- [BRIEF]
In your answer, print every record exactly as it is written.

════════════════════

(** *** GetTotals *)

Definition GetTotals : M (Z * Z * option error) :=
  rnl <- rootAddRef ;;
  defer (rootDecRef rnl)
    (R <- load rnl ;;
     let n := root R in
     let (nNode, err) := read n in
     match nNode with
     | Some nd =>
         if negb (is_nil err) || isEmpty n then ret (0, 0, of_store err)
         else ret (numNodes nd, numBytes nd, None)
     | None => ret (0, 0, of_store err)
     end).

(** *** UnmarshalJSON *)

Definition ploc_eqb (a b : ploc) : bool :=
  (Offset a =? Offset b) && (Length a =? Length b).

(** The assignment [nloc.loc = unsafe.Pointer(&p)]: the edge now names
    the location [p]; without an in-memory node it denotes what the
    store holds there. *)
Definition set_loc (n : nodeLoc) (p : ploc) : nodeLoc :=
  match Node n with
  | Some nd => if ploc_eqb p ploc_empty then NL_mem nd else NL_cached p nd
  | None =>
      if ploc_eqb p ploc_empty then NL_empty
      else
        match readNode p with
        | Some nd => NL_disk p nd
        | None => NL_ioerr p
        end
  end.

Definition UnmarshalJSON (d : bytes) : M (option error) :=
  match json_Unmarshal d with
  | None => ret (Some ErrJSON)
  | Some p =>
      let nloc := set_loc (mkNodeLoc None) p in
      rnlNew <- mkRootNodeLoc nloc ;;
      ok <- rootCAS None rnlNew ;;
      if negb ok then ret (Some ErrUnmarshalConcurrent)
      else ret None
  end.

(** *** Write, flushItems *)

Definition itemLoc_write (i : itemLoc) : M (option error) :=
  emit (EvItemWrite t i) ;;;
  ret (of_store (item_write i)).

Definition store_flushNodes (n : nodeLoc) : M (option error) :=
  emit (EvFlushNodes n) ;;;
  ret (of_store (flushNodes n)).

(** An edge is held by value, so [nloc] is never [nil]; the first two
    branches are [!nloc.Loc().isEmpty()] and [node == nil]. *)
Fixpoint flushItems (nloc : nodeLoc) : M (option error) :=
  match nloc with
  | NL_cached _ _ | NL_disk _ _ | NL_ioerr _ => ret None
  | NL_empty => ret None
  | NL_mem node =>
      err <- flushItems (left node) ;;
      if negb (is_nil err) then ret err
      else
        err <- itemLoc_write (item node) ;;
        if negb (is_nil err) then ret err
        else flushItems (right node)
  end.

Definition Write : M (option error) :=
  rnl <- rootAddRef ;;
  defer (rootDecRef rnl)
    (R <- load rnl ;;
     let root := root R in
     err <- flushItems root ;;
     if negb (is_nil err) then ret err
     else
       err <- store_flushNodes root ;;
       if negb (is_nil err) then ret err
       else ret None).

End Collection.

(** ** The treap algebra, from the specification

    [store.go] is not among the sources; [split], [union] and [join]
    below follow section 4.3 of the specification, and the counts of a
    rebuilt node follow the node invariant of section 3. *)

Section TreapSpec.

Variable cmp : bytes -> bytes -> Z.

(** A result of the algebra: a value or a store error, and the next free
    node address. *)
Definition R (A : Type) : Type := nat -> (store_error + A) * nat.

Definition pure {A} (x : A) : R A := fun a => (inr x, a).
Definition fail {A} (e : store_error) : R A := fun a => (inl e, a).
Definition andThen {A B} (m : R A) (k : A -> R B) : R B :=
  fun a =>
    match m a with
    | (inl e, a') => (inl e, a')
    | (inr x, a') => k x a'
    end.

Notation "x <~ m ; k" := (andThen m (fun x => k))
  (at level 100, m at next level, right associativity).

(** The item of a node, read without its value; a node without an item
    or an item without a key is a corruption. *)
Definition node_item (nd : node) : R Item :=
  match item_read (item nd) false with
  | (_, Some e) => fail e
  | (None, None) => fail CorruptionError
  | (Some it, None) => pure it
  end.

Definition item_key (it : Item) : R bytes :=
  match Key it with
  | None => fail CorruptionError
  | Some k => pure k
  end.

(** [len(key) + valBytes] of an item cell. *)
Definition item_size (i : itemLoc) : R Z :=
  match item_read i true with
  | (_, Some e) => fail e
  | (None, None) => fail CorruptionError
  | (Some it, None) => pure (len (Key it) + NumValBytes it)
  end.

(** The aggregate fields of the node under an edge; zero for the empty
    edge. *)
Definition edge_counts (n : nodeLoc) : R (Z * Z) :=
  match read n with
  | (_, Some e) => fail e
  | (None, None) => pure (0, 0)
  | (Some nd, None) => pure (numNodes nd, numBytes nd)
  end.

(** Modelled from the spec: a fresh node "(item, left, right,
    recomputedCounts)", with [numNodes = 1 + left.numNodes +
    right.numNodes] and [numBytes = len(key) + valBytes + left.numBytes +
    right.numBytes] (sections 4.3 and 8), in [uint64]. *)
Definition new_node (i : itemLoc) (l r : nodeLoc) : R nodeLoc :=
  sz <~ item_size i ;
  cl <~ edge_counts l ;
  cr <~ edge_counts r ;
  fun a =>
    (inr (NL_mem (mk_node a i l r
                    (uint64_wrap (1 + fst cl + fst cr))
                    (uint64_wrap (sz + snd cl + snd cr)))),
     S a).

════════════════════

- [TASK RESPONSE]
(** *** GetTotals *)

Definition GetTotals : M (Z * Z * option error) :=
  rnl <- rootAddRef ;;
  defer (rootDecRef rnl)
    (R <- load rnl ;;
     let n := root R in
     let (nNode, err) := read n in
     match nNode with
     | Some nd =>
         if negb (is_nil err) || isEmpty n then ret (0, 0, of_store err)
         else ret (numNodes nd, numBytes nd, None)
     | None => ret (0, 0, of_store err)
     end).

(** *** UnmarshalJSON *)

Definition ploc_eqb (a b : ploc) : bool :=
  (Offset a =? Offset b) && (Length a =? Length b).

(** The assignment [nloc.loc = unsafe.Pointer(&p)]: the edge now names
    the location [p]; without an in-memory node it denotes what the
    store holds there. *)
Definition set_loc (n : nodeLoc) (p : ploc) : nodeLoc :=
  match Node n with
  | Some nd => if ploc_eqb p ploc_empty then NL_mem nd else NL_cached p nd
  | None =>
      if ploc_eqb p ploc_empty then NL_empty
      else
        match readNode p with
        | Some nd => NL_disk p nd
        | None => NL_ioerr p
        end
  end.

Definition UnmarshalJSON (d : bytes) : M (option error) :=
  match json_Unmarshal d with
  | None => ret (Some ErrJSON)
  | Some p =>
      let nloc := set_loc (mkNodeLoc None) p in
      rnlNew <- mkRootNodeLoc nloc ;;
      ok <- rootCAS None rnlNew ;;
      if negb ok then ret (Some ErrUnmarshalConcurrent)
      else ret None
  end.

(** *** Write, flushItems *)

Definition itemLoc_write (i : itemLoc) : M (option error) :=
  emit (EvItemWrite t i) ;;;
  ret (of_store (item_write i)).

Definition store_flushNodes (n : nodeLoc) : M (option error) :=
  emit (EvFlushNodes n) ;;;
  ret (of_store (flushNodes n)).

(** An edge is held by value, so [nloc] is never [nil]; the first two
    branches are [!nloc.Loc().isEmpty()] and [node == nil]. *)
Fixpoint flushItems (nloc : nodeLoc) : M (option error) :=
  match nloc with
  | NL_cached _ _ | NL_disk _ _ | NL_ioerr _ => ret None
  | NL_empty => ret None
  | NL_mem node =>
      err <- flushItems (left node) ;;
      if negb (is_nil err) then ret err
      else
        err <- itemLoc_write (item node) ;;
        if negb (is_nil err) then ret err
        else flushItems (right node)
  end.

Definition Write : M (option error) :=
  rnl <- rootAddRef ;;
  defer (rootDecRef rnl)
    (R <- load rnl ;;
     let root := root R in
     err <- flushItems root ;;
     if negb (is_nil err) then ret err
     else
       err <- store_flushNodes root ;;
       if negb (is_nil err) then ret err
       else ret None).

End Collection.

(** ** The treap algebra, from the specification

    [store.go] is not among the sources; [split], [union] and [join]
    below follow section 4.3 of the specification, and the counts of a
    rebuilt node follow the node invariant of section 3. *)

Section TreapSpec.

Variable cmp : bytes -> bytes -> Z.

(** A result of the algebra: a value or a store error, and the next free
    node address. *)
Definition R (A : Type) : Type := nat -> (store_error + A) * nat.

Definition pure {A} (x : A) : R A := fun a => (inr x, a).
Definition fail {A} (e : store_error) : R A := fun a => (inl e, a).
Definition andThen {A B} (m : R A) (k : A -> R B) : R B :=
  fun a =>
    match m a with
    | (inl e, a') => (inl e, a')
    | (inr x, a') => k x a'
    end.

Notation "x <~ m ; k" := (andThen m (fun x => k))
  (at level 100, m at next level, right associativity).

(** The item of a node, read without its value; a node without an item
    or an item without a key is a corruption. *)
Definition node_item (nd : node) : R Item :=
  match item_read (item nd) false with
  | (_, Some e) => fail e
  | (None, None) => fail CorruptionError
  | (Some it, None) => pure it
  end.

Definition item_key (it : Item) : R bytes :=
  match Key it with
  | None => fail CorruptionError
  | Some k => pure k
  end.

(** [len(key) + valBytes] of an item cell. *)
Definition item_size (i : itemLoc) : R Z :=
  match item_read i true with
  | (_, Some e) => fail e
  | (None, None) => fail CorruptionError
  | (Some it, None) => pure (len (Key it) + NumValBytes it)
  end.

(** The aggregate fields of the node under an edge; zero for the empty
    edge. *)
Definition edge_counts (n : nodeLoc) : R (Z * Z) :=
  match read n with
  | (_, Some e) => fail e
  | (None, None) => pure (0, 0)
  | (Some nd, None) => pure (numNodes nd, numBytes nd)
  end.

(** Modelled from the spec: a fresh node "(item, left, right,
    recomputedCounts)", with [numNodes = 1 + left.numNodes +
    right.numNodes] and [numBytes = len(key) + valBytes + left.numBytes +
    right.numBytes] (sections 4.3 and 8), in [uint64]. *)
Definition new_node (i : itemLoc) (l r : nodeLoc) : R nodeLoc :=
  sz <~ item_size i ;
  cl <~ edge_counts l ;
  cr <~ edge_counts r ;
  fun a =>
    (inr (NL_mem (mk_node a i l r
                    (uint64_wrap (1 + fst cl + fst cr))
                    (uint64_wrap (sz + snd cl + snd cr)))),
     S a).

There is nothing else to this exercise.